Il regrette que l’UE se félicite du fait que le Rwanda dispose d’une raffinerie d’or et d’une raffinerie de tantale, alors que ces minerais proviennent en grande partie du trafic illicite en provenance de la RDC.
Il réitère son appel lancé à Strasbourg en 2014 à l’occasion de la remise du Prix Sakharov du Parlement européen pour la liberté de pensée de « veiller à assurer davantage de cohérence entre les politiques économiques et le respect des droits de l’homme, et à placer la dignité humaine au centre des préoccupations économiques et financières ».
Il exhorte les institutions et les pays européens à rendre effectif et contraignant le règlement de l’UE sur le devoir de diligence pour les chaines d’approvisionnement des minerais, entré en vigueur en 2021 et pourtant largement détourné par des filières opaques d’approvisionnement transfrontalier entre la RDC et le Rwanda.

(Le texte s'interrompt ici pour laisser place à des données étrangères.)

(* ===== verification/Money.v ===== *)
(** * Validated decimal money: [libs/money/src/money.rs]

    [CurrencySpec], [PostedMoney] and their constructors.  The fields are
    private in the source, so every value was built by a constructor; the
    invariant they establish is [posted_ok], and the amounts of a development
    above this file are read through [posted_units]. *)

From S2P Require Import Prelude Decimal.
From Stdlib Require Import Znumtheory.

Definition COEFFICIENT_LIMIT : Z := 10 ^ 28.
Definition MAX_DECIMAL_BYTES : Z := 64.

Module MoneyError.
Inductive money_error :=
| InvalidDecimal
| InvalidCurrency
| ScaleOutOfRange
| AmountOutOfRange
| InvalidPostingIncrement
| CurrencyMismatch
| ScaleMismatch.
End MoneyError.
Abbreviation MoneyError := MoneyError.money_error.

#[global] Instance money_error_eq_dec : EqDecision MoneyError.
Proof. solve_decision. Defined.

(** [scale] is a [u8]. *)
Record CurrencySpec := mkCurrencySpec {
  code : string;
  currency_scale : Z;
}.

#[global] Instance currency_spec_eq_dec : EqDecision CurrencySpec.
Proof. solve_decision. Defined.

Definition currency_spec_try_new (code : string) (scale : Z) :
    result MoneyError CurrencySpec :=
  if (byte_len code =? 0) || (16 <? byte_len code)
     || negb (forallb (fun byte => is_ascii_uppercase byte || is_ascii_digit byte)
                      (bytes code))
  then Err MoneyError.InvalidCurrency
  else if 28 <? scale then Err MoneyError.ScaleOutOfRange
  else Ok (mkCurrencySpec code scale).

Definition ensure_same (self other : CurrencySpec) : result MoneyError unit :=
  if negb (bool_decide (code self = code other)) then Err MoneyError.CurrencyMismatch
  else if negb (currency_scale self =? currency_scale other)
  then Err MoneyError.ScaleMismatch
  else Ok tt.

Section money.
Context `{RustDecimal}.

Record PostedMoney := mkPostedMoney {
  amount : Decimal;
  currency : CurrencySpec;
}.

Definition validate_amount (value : Decimal) : result MoneyError Decimal :=
  let amount := normalize value in
  if COEFFICIENT_LIMIT <=? Z.abs (mantissa amount)
  then Err MoneyError.AmountOutOfRange
  else Ok amount.

Definition posted_try_new (amount : Decimal) (currency : CurrencySpec) :
    result MoneyError PostedMoney :=
  amount ← validate_amount amount;
  if currency_scale currency <? scale amount
  then Err MoneyError.InvalidPostingIncrement
  else Ok (mkPostedMoney amount currency).

(** Derived [PartialEq]: the amounts compare by value. *)
Definition posted_eqb (a b : PostedMoney) : bool :=
  dec_eqb (amount a) (amount b) && bool_decide (currency a = currency b).

(** ** The representation invariant *)

Definition currency_ok (c : CurrencySpec) : Prop := 0 <= currency_scale c <= 28.

(** A decimal in the form [normalize] leaves it in. *)
Definition canonical (d : Decimal) : Prop :=
  (scale d = 0 \/ Z.rem (mantissa d) 10 <> 0) /\
  (mantissa d = 0 -> is_sign_negative d = false).

Definition posted_ok (p : PostedMoney) : Prop :=
  currency_ok (currency p) /\
  canonical (amount p) /\
  Z.abs (mantissa (amount p)) < COEFFICIENT_LIMIT /\
  scale (amount p) <= currency_scale (currency p).

(** The value of a posting in units of 10^-28. *)
Definition posted_units (p : PostedMoney) : Z := units (amount p).

(** The values that a posting at [scale] can hold: a multiple of the increment
    10^-s for some s within the scale, with at most 28 digits there. *)
Definition fits (scale z : Z) : Prop :=
  exists s, 0 <= s <= scale /\ (10 ^ (28 - s) | z) /\ Z.abs z < 10 ^ (56 - s).

Lemma canonical_normalize d : canonical (normalize d).
Proof.
  split; [apply normalize_stripped|]. intros Hz.
  destruct (Z.eq_dec (mantissa d) 0) as [Hm|Hm].
  - by apply normalize_no_negative_zero.
  - exfalso. pose proof (normalize_value d) as Hv. rewrite Hz in Hv.
    pose proof (scale_bound (normalize d)).
    pose proof (pow10_pos (scale (normalize d)) ltac:(lia)). nia.
Qed.

(** [validate_amount] normalizes and bounds. *)
Lemma validate_amount_ok d e :
  validate_amount d = Ok e <-> Z.abs (mantissa (normalize d)) < 10 ^ 28 /\ e = normalize d.
Proof.
  unfold validate_amount. destruct (Z.leb_spec COEFFICIENT_LIMIT (Z.abs (mantissa (normalize d))));
    unfold COEFFICIENT_LIMIT in *; split; [done|lia|intros [= <-]; auto|intros [_ ->]; done].
Qed.

(** Stripped coefficients determine the scale: of two equal values in stripped
    form, neither can have the smaller scale. *)
Lemma stripped_scale_le d e :
  scale d = 0 \/ Z.rem (mantissa d) 10 <> 0 -> units d = units e -> scale d <= scale e.
Proof.
  intros [->|Hrem] Hu; [apply scale_bound|].
  pose proof (scale_bound d) as Hd; pose proof (scale_bound e) as He.
  destruct (Z.le_gt_cases (scale d) (scale e)) as [|Hlt]; [done|exfalso].
  apply Hrem. apply Z.rem_divide; [lia|].
  assert (Hm : mantissa d = mantissa e * 10 ^ (scale d - scale e)).
  { apply (Z.mul_cancel_r _ _ (10 ^ (max_scale - scale d)));
      [apply Z.pow_nonzero; lia|].
    unfold units in Hu. rewrite Hu, <- Z.mul_assoc, <- Z.pow_add_r by lia.
    do 2 f_equal. lia. }
  rewrite Hm. replace (scale d - scale e) with (Z.succ (scale d - scale e - 1)) by lia.
  rewrite Z.pow_succ_r by lia. exists (mantissa e * 10 ^ (scale d - scale e - 1)). ring.
Qed.

Lemma units_mantissa_eq d e : scale d = scale e -> units d = units e -> mantissa d = mantissa e.
Proof.
  unfold units. intros -> Hu. pose proof (scale_bound e).
  eapply Z.mul_cancel_r; [|exact Hu]. apply Z.pow_nonzero; lia.
Qed.

(** Canonical decimals of the same value are the same decimal. *)
Lemma canonical_unique d e : canonical d -> canonical e -> units d = units e -> d = e.
Proof.
  intros [Hd Hdz] [He Hez] Hu.
  pose proof (stripped_scale_le d e Hd Hu). pose proof (stripped_scale_le e d He (eq_sym Hu)).
  assert (Hs : scale d = scale e) by lia.
  pose proof (units_mantissa_eq d e Hs Hu) as Hm.
  apply decimal_ext; [done..|].
  destruct (Z.lt_trichotomy (mantissa d) 0) as [?|[?|?]].
  - rewrite !sign_negative; [done|lia..].
  - rewrite Hdz, Hez; [done|lia..].
  - rewrite !sign_positive; [done|lia..].
Qed.

Lemma canonical_normalize_id d : canonical d -> normalize d = d.
Proof.
  intros Hc. apply canonical_unique; [apply canonical_normalize|done|apply units_normalize].
Qed.

Lemma posted_unique p q :
  posted_ok p -> posted_ok q -> currency p = currency q ->
  posted_units p = posted_units q -> p = q.
Proof.
  destruct p as [a c], q as [b c']; cbn. intros (_ & Ha & _) (_ & Hb & _) -> Hu.
  cbn in *. f_equal. by apply canonical_unique.
Qed.

Lemma posted_eqb_ok p q : posted_ok p -> posted_ok q -> posted_eqb p q = true <-> p = q.
Proof.
  intros Hp Hq. unfold posted_eqb. rewrite andb_true_iff, dec_eqb_units, Z.eqb_eq, bool_decide_eq_true. split.
  - intros [Hu Hc]. by apply posted_unique.
  - by intros ->.
Qed.

Lemma posted_units_fits p : posted_ok p -> fits (currency_scale (currency p)) (posted_units p).
Proof.
  intros (Hc & _ & Hm & Hs). pose proof (scale_bound (amount p)) as Hb.
  exists (scale (amount p)). unfold posted_units. split_and!; [lia..| |].
  - exists (mantissa (amount p)). done.
  - unfold units. rewrite Z.abs_mul, (Z.abs_eq (10 ^ _)) by (apply Z.pow_nonneg; lia).
    replace (56 - scale (amount p)) with (28 + (max_scale - scale (amount p)))
      by (unfold max_scale; lia).
    rewrite Z.pow_add_r by (unfold max_scale in *; lia).
    apply Z.mul_lt_mono_pos_r; [apply pow10_pos; lia|done].
Qed.

Lemma posted_units_grid p : posted_ok p ->
  (10 ^ (28 - currency_scale (currency p)) | posted_units p).
Proof. intros (Hc & _ & _ & Hs). apply units_grid. split; [done|apply Hc]. Qed.

(** ** Comparisons of amounts are comparisons of units *)

Lemma dec_leb_posted a b : dec_leb (amount a) (amount b) = (posted_units a <=? posted_units b).
Proof. apply dec_leb_units. Qed.
Lemma dec_ltb_posted a b : dec_ltb (amount a) (amount b) = (posted_units a <? posted_units b).
Proof. apply dec_ltb_units. Qed.
Lemma posted_leb_zero a : dec_leb (amount a) ZERO = (posted_units a <=? 0).
Proof. rewrite dec_leb_units, units_ZERO. done. Qed.
Lemma posted_ltb_zero a : dec_ltb (amount a) ZERO = (posted_units a <? 0).
Proof. rewrite dec_ltb_units, units_ZERO. done. Qed.
Lemma posted_gtb_zero a : dec_ltb ZERO (amount a) = (0 <? posted_units a).
Proof. rewrite dec_ltb_units, units_ZERO. done. Qed.

End money.

(** Turn the sign and order guards of the code into integer comparisons. *)
Ltac posted_guards :=
  rewrite ?dec_leb_posted, ?dec_ltb_posted, ?posted_leb_zero, ?posted_ltb_zero, ?posted_gtb_zero in *.

(** ** Concrete postings for the witnesses *)
Module MoneySamples.
Import ConcreteDecimal.

Definition EUR : CurrencySpec := mkCurrencySpec "EUR" 2.
Definition USD : CurrencySpec := mkCurrencySpec "USD" 2.
Definition JPY : CurrencySpec := mkCurrencySpec "JPY" 0.

(** [eur c] is [c] cents, [usd c] is [c] cents, in the form a constructor leaves. *)
Definition eur (c : Z) : PostedMoney := mkPostedMoney (normalize (lit c 2)) EUR.
Definition usd (c : Z) : PostedMoney := mkPostedMoney (normalize (lit c 2)) USD.

Lemma posted_sample c cur : 0 <= currency_scale cur <= 28 -> Z.abs c < 10 ^ 28 ->
  2 <= currency_scale cur -> posted_ok (mkPostedMoney (normalize (lit c 2)) cur).
Proof.
  intros Hcur Hc H2.
  destruct (of_i128_parts c 2) as [Hm Hs]; [assert (10 ^ 28 < decimal_limit) by done; lia|done|].
  pose proof (normalize_scale_le (lit c 2)) as Hle. pose proof (normalize_value (lit c 2)) as Hv.
  pose proof (scale_bound (normalize (lit c 2))) as Hb.
  change (scale (lit c 2)) with (dec_scale (of_i128 c 2)) in *.
  change (mantissa (lit c 2)) with (coefficient (of_i128 c 2)) in *.
  rewrite Hm, Hs in *.
  split_and!; [done|apply canonical_normalize| |cbn [amount currency]; lia].
  cbn [amount]. unfold COEFFICIENT_LIMIT.
  pose proof (pow10_pos (scale (normalize (lit c 2))) ltac:(lia)).
  pose proof (pow10_le (scale (normalize (lit c 2))) 2 ltac:(lia)). nia.
Qed.

Lemma eur_ok c : Z.abs c < 10 ^ 28 -> posted_ok (eur c).
Proof. intros. by apply posted_sample. Qed.

Lemma usd_ok c : Z.abs c < 10 ^ 28 -> posted_ok (usd c).
Proof. intros. by apply posted_sample. Qed.
End MoneySamples.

Un appel aux citoyens européens pour changer le cap
Le Dr. Mukwege conclut sa déclaration en affirmant que, à défaut, la transition énergétique dite verte et propre restera rouge du sang des femmes et des enfants congolais et salie par les activités criminelles des groupes armés.
Il aspire à ce que les citoyens européens épris de paix et de justice sociale entendent cet appel et changent le cap lors des prochaines élections en juin 2024.
Il espère que l’UE saura se montrer à la hauteur de ses engagements et de ses responsabilités en matière de protection des droits humains et de prévention des conflits.
Il invite les médias et la société civile à se mobiliser pour dénoncer cet accord et ses conséquences dramatiques pour les populations congolaises.